CVE-2018-7269

Vulnerability

The vulnerability resides in the findByCondition function in framework/db/ActiveRecord.php of Yii 2.x versions prior to 2.0.15. The findOne() and findAll() methods accept array input for filtering conditions, but the documentation did not explicitly warn that passing unfiltered user input could be dangerous. This lack of clarity led to potential SQL injection, as the framework did not automatically sanitize array parameters. Affected versions include all Yii 2 releases before 2.0.15 [1][2][4].

Exploitation

An attacker can exploit this vulnerability by providing malicious array input to the findOne() or findAll() methods.
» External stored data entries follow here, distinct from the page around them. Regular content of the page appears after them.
Lemma flattenCubicBezier_appends_witness :
  exists pts,
    [Run.pt 0 0; Run.pt 10 10] = [Run.pt 0 0] ++ pts /\
    list.last pts = Some (Run.pt 10 10).
Proof.
  exact (flattenCubicBezier_appends 1 (Run.pt 0 0) (Run.pt 3 3) (Run.pt 6 6)
           (Run.pt 10 10) ftenth [Run.pt 0 0] _ eq_refl).
Defined.


(** ** Curve flattening, over the reals: the points emitted *)

Section FlattenCurve.
Local Open Scope R_scope.




(** For distinct [a] and [b] the distance measured is the perpendicular
    distance from [p] to the line through [a] and [b]: the absolute value of
    the cross product of [b - a] and [p - a], over the length of [b - a]. *)
Theorem distPointToLine_perpendicular (p a b : Point R) :
  X a <> X b \/ Y a <> Y b ->
  distPointToLine p a b =
    Rabs ((X b - X a) * (Y p - Y a) - (Y b - Y a) * (X p - X a))
    / R_sqrt.sqrt ((X b - X a) * (X b - X a) + (Y b - Y a) * (Y b - Y a)).
Proof.
  intros Hab. unfold distPointToLine. cbn.
  set (dx := X b - X a). set (dy := Y b - Y a).
  set (u := X p - X a). set (v := Y p - Y a).
  assert (0 < dx * dx + dy * dy) as Hd.
  { assert (dx <> 0 \/ dy <> 0) as [Hne|Hne] by (subst dx dy; destruct Hab; [left|right]; lra).
    - pose proof (Rsqr_pos_lt dx Hne) as Hpos. unfold Rsqr in Hpos. nra.
    - pose proof (Rsqr_pos_lt dy Hne) as Hpos. unfold Rsqr in Hpos. nra. }
  assert (Exact.Reqb dx 0 && Exact.Reqb dy 0 = false) as ->.
  { unfold Exact.Reqb. destruct (Req_dec_T dx 0) as [Hx|]; [|done].
    destruct (Req_dec_T dy 0) as [Hy|]; [|done]. rewrite Hx, Hy in Hd. lra. }
  set (d := dx * dx + dy * dy) in *. set (t := (u * dx + v * dy) / d).
  replace ((X p - (X a + t * dx)) * (X p - (X a + t * dx)) +
           (Y p - (Y a + t * dy)) * (Y p - (Y a + t * dy)))
    with ((dx * v - dy * u) * (dx * v - dy * u) / d)
    by (subst t d u v; field; lra).
  rewrite sqrt_div_alt by done. f_equal.
  replace ((dx * v - dy * u) * (dx * v - dy * u)) with (Rsqr (dx * v - dy * u)) by done.
  apply sqrt_Rsqr_abs.
Qed.

End FlattenCurve.
(** The instance, the image of 800 by 600 on its way. *)
Definition awaiting (st : Scanner * World) : Scanner :=
  set_natural 800 600 (loadImg "page.png" (fst st)).

Ltac not_zero := let H := fresh in intros H; vm_compute in H; discriminate H.

Ltac unset := let a := fresh in let E := fresh in intros (a & E & _); discriminate E.

(** With both maxima and no dimension, the image of 800 by 600 is laid out
    at its own size and the warning is logged. *)
Lemma natural_size_layout_witness :
  let s' := fst (initializeCanvasDimensions (awaiting freshBothMaxima)
                   (snd freshBothMaxima)) in
  let w' := snd (initializeCanvasDimensions (awaiting freshBothMaxima)
                   (snd freshBothMaxima)) in
  s'.(canvas).(style_width) = Some 800
  /\ s'.(canvas).(style_height) = Some 600
  /\ w'.(console) = [maxIgnoredWarning].
Proof.
  intros s' w'.
  assert (Hw : ~ nonzero (awaiting freshBothMaxima).(width)) by unset.
  assert (Hh : ~ nonzero (awaiting freshBothMaxima).(height)) by unset.
  destruct (@natural_size_layout (awaiting freshBothMaxima) (snd freshBothMaxima) Hw Hh)
    as (Sw & Sh & W & _).
  split; [exact Sw |]. split; [exact Sh |].
  apply W. split; apply nonzero_Some; not_zero.
Defined.

(** [width = 400] and an image of 800 by 600: the canvas is 400 wide and
    its height is within one pixel of 300. *)
Lemma width_only_keeps_aspect_ratio_witness :
  let s := awaiting fresh400 in
  resolvedWidth s <= 400
  /\ ((resolvedWidth s = 400
       /\ resolvedHeight s <= resolvedWidth s * 600 / 800 <= resolvedHeight s + 1)
      \/ (s.(maxHeight) = Some (resolvedHeight s)
          /\ resolvedWidth s <= resolvedHeight s * 800 / 600 <= resolvedWidth s + 1)).
Proof.
  intros s.
  assert (Hw : s.(width) = Some 400) by reflexivity.
  assert (N0 : ~ 400 == 0) by not_zero.
  assert (Hh : ~ nonzero s.(height)) by unset.
  assert (P1 : 0 < s.(img).(naturalWidth)) by decide_num.
  assert (P2 : 0 < s.(img).(naturalHeight)) by decide_num.
  destruct (@width_only_keeps_aspect_ratio s (snd fresh400) 400 Hw N0 Hh P1 P2)
    as (A & _ & B).
  split; [exact A | exact B].
Defined.

(** On the centred box, a pointer at [(162, 62)] is on the handle of the
    second corner, and of no earlier one. *)
Lemma selected_corner_is_first_on_handle_witness :
  getSelectedCornerIndex sample 162 62 (fst loadedCentred) = Normal 1%Z
  /\ exists i,
       getSelectedCornerIndex sample 162 62 (fst loadedCentred) = Normal i
       /\ ((i = (-1)%Z
            /\ Forall (fun c => onHandle sample 162 62 12 c = false) centredCorners)
           \/ ((0 <= i < 4)%Z
               /\ exists c,
                    nth_error centredCorners (Z.to_nat i) = Some c
                    /\ onHandle sample 162 62 12 c = true
                    /\ Forall (fun c => onHandle sample 162 62 12 c = false)
                         (firstn (Z.to_nat i) centredCorners))).
Proof.
  split; [vm_compute; reflexivity |].
  assert (Hc : (fst loadedCentred).(corners) = Some centredCorners) by reflexivity.
  exact (@selected_corner_is_first_on_handle sample 162 62 (fst loadedCentred)
           centredCorners Hc).
Defined.

(** The centred box pressed in its middle: a whole-box drag starts at the
    pointer position, and no corner is selected. *)
Lemma press_starts_drag_or_selects_corner_witness :
  let s := fst loadedCentred in
  let s' := snd (afterTouchStart sample 112 112 s) in
  s'.(move) = {| active := true; prevTouch := {| x := 112; y := 112 |} |}
  /\ s'.(selectedCornerIndex) = (-1)%Z
  /\ s'.(corners) = s.(corners).
Proof.
  intros s s'.
  assert (Hc : s.(corners)
               = Some [ nth 0 centredCorners origin; nth 1 centredCorners origin;
                        nth 2 centredCorners origin; nth 3 centredCorners origin ])
    by reflexivity.
  destruct (@press_starts_drag_or_selects_corner sample 112 112 s _ _ _ _ _ Hc)
    as (_ & K & D & _).
  fold s' in K, D.
  destruct D as [M I]; [vm_compute; reflexivity | reflexivity |].
  split; [exact M |]. split; [exact I | exact K].
Defined.
(** The body of [points.forEach((ent, i) => ...)] on the object of [ent]. *)
Definition refreshPoint (i : nat) (wp : Waypoint) (e : Entity) : Entity :=
  {| ent_name := ent_name e;
     ent_position := Some (groundPosition wp);
     ent_point :=
       (λ pt, {| pixelSize := pixelSize pt; heightReference := CLAMP_TO_GROUND |})
         <$> ent_point e;
     ent_label :=
       (λ _, {| text := pretty (i + 1) +:+ " " +:+ abbrev (mode wp) |})
         <$> ent_label e;
     ent_polyline := ent_polyline e |}.

Fixpoint forEachPoint (i : nat) (wps : list Waypoint) (pts : list nat) (v : Viewer)
    : option Viewer :=
  match pts with
  | [] => Some v
  | h :: rest =>
      wp ← wps !! i;
      e ← objects v !! h;
      forEachPoint (S i) wps rest (store h (refreshPoint i wp e) v)
  end.

(** Lines 324-341: the mission path is created once; its positions are a
    callback over the waypoints of the render that created it. *)
Definition ensurePolyline (wps : list Waypoint) (v : Viewer) (r : EntitiesRef)
    : Viewer * EntitiesRef :=
  match polyline r with
  | Some _ => (v, r)
  | None =>
      let '(h, v') :=
        entities_add
          {| ent_name := "Mission Path"; ent_position := None;
             ent_point := None; ent_label := None;
             ent_polyline := Some {| positions := CallbackProperty wps;
                                     width := 3; material := "#00FF88" |} |} v in
      (v', {| points := points r; polyline := Some h;
              yellowSegments := yellowSegments r |})
  end.
Lemma score_bounded_by_answer_clicks_witness :
  let events := [ClickAlternative 1; ClickNext; ClickAlternative 2; ClickNext]%nat in
  score (main (Decoded (JList [q1; q2])) events) = Some 0 /\
  - answer_clicks events <= 0 <= answer_clicks events.
Proof.
  split; [reflexivity|].
  apply (score_bounded_by_answer_clicks (Decoded (JList [q1; q2]))
           [ClickAlternative 1; ClickNext; ClickAlternative 2; ClickNext]%nat 0).
  reflexivity.
Defined.

(** ** When the program starts *)

Ltac evaluate_init :=
  match goal with
  | |- context [__init__ ?a ?s] => evaluate (__init__ a s)
  end.

Lemma py_getitem_dict_missing (d : list (string * json)) (k : string) :
  dict_get k d = None -> py_getitem (JDict d) (JStr k) = Raise KeyError.
Proof. intros H. simpl. now rewrite H. Qed.

(** [__init__] returns normally only on a list whose first record can
    be shown; the session is then set up. *)
Lemma init_returns_list (v : json) :
  snd (__init__ (Decoded v) fresh) = Return tt ->
  exists q rest,
    v = JList (q :: rest) /\ displayable q = true /\
    running (q :: rest) (fst (__init__ (Decoded v) fresh)) /\
    root_destroyed (fst (__init__ (Decoded v) fresh)) = false /\
    current_question_index (fst (__init__ (Decoded v) fresh)) = Some 0 /\
    score (fst (__init__ (Decoded v) fresh)) = Some 0 /\
    awaiting_answer (fst (__init__ (Decoded v) fresh)) = true /\
    label_synced (fst (__init__ (Decoded v) fresh)).
Proof.
  unfold fresh.
  destruct v as [| b | z | f | [|a s] | [|q rest] | d];
    try (evaluate_init; intros H; discriminate H).
  destruct q as [| b | z | f | s | l | d];
    try (evaluate_init; intros H; discriminate H).
  destruct (dict_get "question" d) as [p|] eqn:Hd1;
    [pose proof (py_getitem_dict d _ _ Hd1) as H1
    |pose proof (py_getitem_dict_missing d _ Hd1) as H1;
     evaluate_init; intros H; discriminate H].
  destruct (dict_get "alternatives" d) as [alts|] eqn:Hd2;
    [pose proof (py_getitem_dict d _ _ Hd2) as H2
    |pose proof (py_getitem_dict_missing d _ Hd2) as H2;
     evaluate_init; intros H; discriminate H].
  destruct (py_iter alts) as [items|e] eqn:Hit;
    [|evaluate_init; intros H; discriminate H].
  destruct items as [|a0 [|a1 [|a2 [|a3 items]]]];
    evaluate_init; intros H; try discriminate H;
    (exists (JDict d), rest; split; [reflexivity|];
     split; [unfold displayable; rewrite Hd1, Hd2, Hit; reflexivity|];
     split; [|repeat split];
     exists 0, 0; repeat split; left; repeat split; simpl length; lia).
Qed.

Lemma init_displayable_returns (q : json) (rest : list json) :
  displayable q = true ->
  snd (__init__ (Decoded (JList (q :: rest))) fresh) = Return tt.
Proof.
  unfold displayable. intros H.
  destruct q as [| | | | | |d]; try discriminate H.
  destruct (dict_get "question" d) as [p|] eqn:Hd1; [|discriminate H].
  destruct (dict_get "alternatives" d) as [alts|] eqn:Hd2; [|discriminate H].
  destruct (py_iter alts) as [items|e] eqn:Hit; [|discriminate H].
  apply Nat.leb_le in H.
  pose proof (py_getitem_dict d _ _ Hd1) as H1.
  pose proof (py_getitem_dict d _ _ Hd2) as H2.
  clear Hd1 Hd2. unfold fresh.
  destruct items as [|a0 [|a1 [|a2 [|a3 items]]]]; simpl in H; try lia; clear H;
    evaluate_init; reflexivity.
Qed.

(** X3: [__init__] returns normally exactly when the file decodes to
    a list whose first element is a dict with a [question] and with
    [alternatives] that can be gone through and are at most three;
    then the first question waits for its answer with score 0 and
    index 0.  On every other decoded object (a number, a string, a
    dict, null, the empty list, a first record that lacks a key or has
    more than three alternatives) an exception leaves [__init__] and
    the program handles no event. *)
Theorem init_returns_iff (v : json) :
  (snd (__init__ (Decoded v) fresh) = Return tt <->
     exists q rest, v = JList (q :: rest) /\ displayable q = true) /\
  (snd (__init__ (Decoded v) fresh) = Return tt ->
     awaiting_answer (started_on v) = true /\
     score (started_on v) = Some 0 /\ current_question_index (started_on v) = Some 0) /\
  (snd (__init__ (Decoded v) fresh) <> Return tt ->
     forall events, main (Decoded v) events = started_on v).
Proof.
  unfold started_on. split; [split|split].
  - intros H. destruct (init_returns_list v H) as (q & rest & Hv & Hq & _).
    exists q, rest. split; assumption.
  - intros (q & rest & -> & Hq). apply init_displayable_returns, Hq.
  - intros H.
    destruct (init_returns_list v H) as (q & rest & _ & _ & _ & _ & Hi & Hz & Ha & _).
    repeat split; assumption.
  - intros H events. unfold main.
    destruct (__init__ (Decoded v) fresh) as [s [[]|e]]; [|reflexivity].
    contradiction H. reflexivity.
Qed.
(** A chained block below the boundary: its partner is handed over to the
    fresh block [f], and the block becomes an ordinary written block. *)
Lemma write_swap_frame A1 b1 iv c f k o v :
  sized A1 -> c < NB -> c < b1 -> o < K -> f < NB -> f < b1 -> f <> c ->
  partner A1 b1 c = Some k -> partner A1 b1 f = None ->
  (forall t, t < K -> cell A1 f t = iv) ->
  let A2 := makeChain (swapBlocks A1 f c) f k in
  let F := write_fresh (fill A2 c iv) b1 c o v in
  sized F /\
  forall d t, d < NB -> t < K ->
    lread F b1 iv d t = if decide (d = c /\ t = o) then v else lread A1 b1 iv d t.
Proof.
  intros HA Hc Hcb Ho Hf' Hf Hfc Ec Ef Hiv A2 F.
  pose proof (partner_lt _ _ _ _ Hc Ec) as Hk.
  pose proof (partner_sym _ _ _ _ Hc Ec) as Ek.
  assert (Hkb : b1 <= k).
  { apply partner_cross in Ec; [unfold BlockAlg.crossP in Ec; lia | done]. }
  pose proof Ec as Ec'.
  apply partner_Some in Ec as (Ec1 & Ec2 & _); [|done].
  set (Y := upd (fill A2 c iv) c o v).
  assert (HY : sized Y) by (subst Y A2; side).
  assert (HC : forall e u, u < K ->
    cell Y e u =
      if decide (e = c) then (if decide (u = o) then v else iv)
      else if decide (e = f) then (if decide (u = 0) then enc k else cell A1 c u)
      else if decide (e = k /\ u = 0) then enc f else cell A1 e u).
  { intros e u Hu. subst Y A2. ccases. }
  subst F. unfold BlockAlg.write_fresh. fold Y. clearbody Y. clear A2.
  split; [side|]. intros d t Hd Ht.
  rewrite lread_breakChain by done.
  destruct (decide (d = c)) as [->|D1].
  { rewrite lread_unfold, Ec'. ccases with HC. }
  destruct (decide (d = c /\ t = o)) as [[? ?]|_]; [done|].
  destruct (decide (partner Y b1 d = Some c)) as [D2|D2].
  { apply partner_Some in D2 as (D3 & D4 & D5); [|done].
    rewrite lread_unfold.
    destruct (partner A1 b1 d) as [e|] eqn:E.
    - exfalso. apply partner_Some in E as (E1 & E2 & E3); [|done].
      revert D3. unfold BlockAlg.crossP in *.
      ccases with HC; intros; simplify_eq; lia.
    - unfold BlockAlg.crossP in D5. destruct (decide (d < b1)); [lia | done]. }
  destruct (decide (d = f)) as [->|D3].
  { assert (EF : partner Y b1 f = Some k).
    { apply partner_Some; [done|]. ccases with HC.
      unfold BlockAlg.crossP. repeat split; (done || lia). }
    rewrite !lread_unfold, EF, Ef. rewrite Hiv by done. ccases. }
  destruct (decide (d = k)) as [->|D4].
  { assert (EF : partner Y b1 k = Some f).
    { apply partner_Some; [done|]. ccases with HC.
      unfold BlockAlg.crossP. repeat split; (done || lia). }
    rewrite !lread_unfold, EF, Ek. ccases with HC. }
  apply lread_frame; [done| | |done].
  - intros u Hu. ccases with HC.
  - intros e He Hx.
    destruct (decide (e = c)) as [->|]; [|destruct (decide (e = f)) as [->|];
      [|destruct (decide (e = k)) as [->|]]].
    + split; [split|]; intros; exfalso; [|congruence..].
      apply D2. apply partner_Some; [done|]. rewrite (HC d) by lia.
      ccases.
    + backptr with HC.
    + backptr with HC.
    + backptr with HC.
Qed.

(** ** The algorithm is a correct initializable array *)

Theorem write_frame A b iv c o v :
  sized A -> b <= NB -> c < NB -> o < K ->
  let A' := (write A b iv c o v).1 in
  let b' := (write A b iv c o v).2 in
  sized A' /\ b <= b' <= NB /\
  forall d t, d < NB -> t < K ->
    lread A' b' iv d t = if decide (d = c /\ t = o) then v else lread A b iv d t.
Proof.
  intros HA Hb Hc Ho. unfold BlockAlg.write.
  destruct (partner A b c) as [k|] eqn:E.
  - pose proof (partner_lt _ _ _ _ Hc E) as Hk.
    pose proof (partner_cross _ _ _ _ Hc E) as Hx. unfold BlockAlg.crossP in Hx.
    destruct (Nat.ltb_spec c b) as [Hcb|Hcb]; cbv zeta.
    + assert (Hb' : b < NB) by lia.
      destruct (extend_spec A b iv HA Hb') as (S0 & S1 & S2 & S3 & S4 & S5 & S6).
      destruct (Nat.eqb_spec (extend A b iv).1 c) as [Hf|Hf]; simpl.
      * rewrite Hf in *. split; [unfold BlockAlg.write_fresh; side|]. split; [lia|].
        intros d t Hd Ht. rewrite write_fresh_frame by (done || lia).
        by rewrite S6.
      * assert (Ec : partner (extend A b iv).2 (S b) c = Some k).
        { rewrite S5 by (done || lia). done. }
        destruct (write_swap_frame (extend A b iv).2 (S b) iv c (extend A b iv).1 k o v)
          as [W1 W2]; [done || lia ..|].
        split; [done|]. split; [lia|]. intros d t Hd Ht.
        rewrite W2 by done. by rewrite S6.
    + simpl. destruct (write_through_frame A b iv c k o v) as [W1 W2]; [done..|].
      split; [done|]. split; [lia|]. done.
  - destruct (Nat.ltb_spec c b) as [Hcb|Hcb]; cbv zeta.
    + simpl. split; [unfold BlockAlg.write_fresh; side|]. split; [lia|].
      intros d t Hd Ht. by apply write_fresh_frame.
    + assert (Hb' : b < NB) by lia.
      destruct (extend_spec A b iv HA Hb') as (S0 & S1 & S2 & S3 & S4 & S5 & S6).
      destruct (Nat.eqb_spec (extend A b iv).1 c) as [Hf|Hf]; simpl.
      * rewrite Hf in *. split; [unfold BlockAlg.write_fresh; side|]. split; [lia|].
        intros d t Hd Ht. rewrite write_fresh_frame by (done || lia).
        by rewrite S6.
      * assert (Hne : c <> b).
        { intros ->. destruct S1 as [[? ?]|[? ?]]; [done | congruence]. }
        assert (Ec : partner (extend A b iv).2 (S b) c = None).
        { rewrite S5 by (done || lia). done. }
        destruct (write_chain_frame (extend A b iv).2 (S b) iv c (extend A b iv).1 o v)
          as [W1 W2]; [done || lia ..|].
        split; [done|]. split; [lia|]. intros d t Hd Ht.
        rewrite W2 by done. by rewrite S6.
Qed.

(** Once every block is below [b] a write is a plain store. *)
Lemma write_above A b iv c o v :
  c < NB -> NB <= b -> write A b iv c o v = (upd A c o v, b).
Proof.
  intros Hc Hb. unfold BlockAlg.write, BlockAlg.write_fresh, BlockAlg.breakChain.
  rewrite !partner_above by done.
  destruct (Nat.ltb_spec c b); [done | lia].
Qed.

(** ** What chain bookkeeping leaves alone *)

(** [makeChain] and [breakChain] store into first cells only. *)
Lemma makeChain_keeps A x y d t :
  sized A -> x < NB -> y < NB -> t < K -> t <> 0 ->
  cell (makeChain A x y) d t = cell A d t.
Proof. intros HA Hx Hy Ht Ht0. rewrite cell_makeChain by done. ccases. Qed.

Lemma breakChain_keeps A b x d t :
  sized A -> x < NB -> t < K -> t <> 0 ->
  cell (breakChain A b x) d t = cell A d t.
Proof.
  intros HA Hx Ht Ht0. unfold BlockAlg.breakChain.
  destruct (partner A b x) as [k|] eqn:E; [|done].
  pose proof (partner_lt _ _ _ _ Hx E). ccases.
Qed.
(** What [\s+in\s+https?://\S+] takes: two words after white space. *)
Lemma in_cut n s m s' m' :
  matches n PR_IN s m s' m' ->
  m' = m /\ exists c a, s = String c a ++ s' /\ is_space c = true
                        /\ nwords (String c a) <= 2.
Proof.
  unfold PR_IN. cbn [matches plus].
  intros (s1 & m1 & (-> & a1 & -> & Ha1 & L1) & s2 & m2 & (-> & ->)
          & s3 & m3 & (-> & a2 & -> & Ha2 & _) & s4 & m4 & (-> & ->)
          & s5 & m5 & Hs & s6 & m6 & (-> & ->)
          & -> & a3 & -> & Ha3 & _).
  assert (exists o, s4 = o ++ "://" ++ a3 ++ s' /\ (o = "s" \/ o = "") /\ m5 = m)
    as (o & -> & Ho & ->).
  { destruct Hs as [[-> ->]|[-> ->]]; [exists "s" | exists ""]; auto. }
  split; [reflexivity|].
  destruct a1 as [|c a1]; [simpl in L1; lia|].
  simpl in Ha1. apply andb_true_iff in Ha1 as [Hc Ha1].
  exists c, (a1 ++ "in" ++ a2 ++ "http" ++ o ++ "://" ++ a3).
  split; [str_eq|]. split; [exact Hc|].
  change (String c (a1 ++ "in" ++ a2 ++ "http" ++ o ++ "://" ++ a3))
    with (String c a1 ++ "in" ++ a2 ++ "http" ++ o ++ "://" ++ a3).
  assert (Hw1 : nwords (String c a1) = 0)
    by (apply count_words_space; simpl; now rewrite Hc, Ha1).
  assert (Hw2 : nwords a2 = 0) by now apply count_words_space.
  assert (Hw3 : nwords ("http" ++ o ++ "://" ++ a3) <= 1).
  { apply nwords_nonspace_le. destruct Ho as [->| ->]; simpl; exact Ha3. }
  pose proof (nwords_app_le (String c a1) ("in" ++ a2 ++ "http" ++ o ++ "://" ++ a3)).
  pose proof (nwords_app_le "in" (a2 ++ "http" ++ o ++ "://" ++ a3)).
  pose proof (nwords_app_le a2 ("http" ++ o ++ "://" ++ a3)).
  change (nwords "in") with 1 in *. lia.
Qed.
The attacker does not need authentication if the methods are exposed to user input via web requests. The undocumented need for input sanitization meant developers might inadvertently pass unsanitized input, allowing the attacker to inject arbitrary SQL clauses. The exploitation is straightforward – the attacker crafts array keys or values that modify the query condition [2][4].

Impact

Successful exploitation allows an attacker to execute arbitrary SQL queries against the database. This can lead to information disclosure, bypassing access control checks, data manipulation, or complete database compromise. The impact is severe because it directly affects the ActiveRecord query layer, which is commonly used in Yii applications [1][2].

Mitigation

Yii 2.0.15, released on March 21, 2018, fixes the issue by limiting findOne() and findAll() to filter only on columns that are ActiveRecord properties. Developers should upgrade to version 2.0.15 or later. As a workaround, ensure that any array input passed to these methods is properly sanitized before use [2][4]. No known inclusion in CISA's Known Exploited Vulnerabilities (KEV) catalog.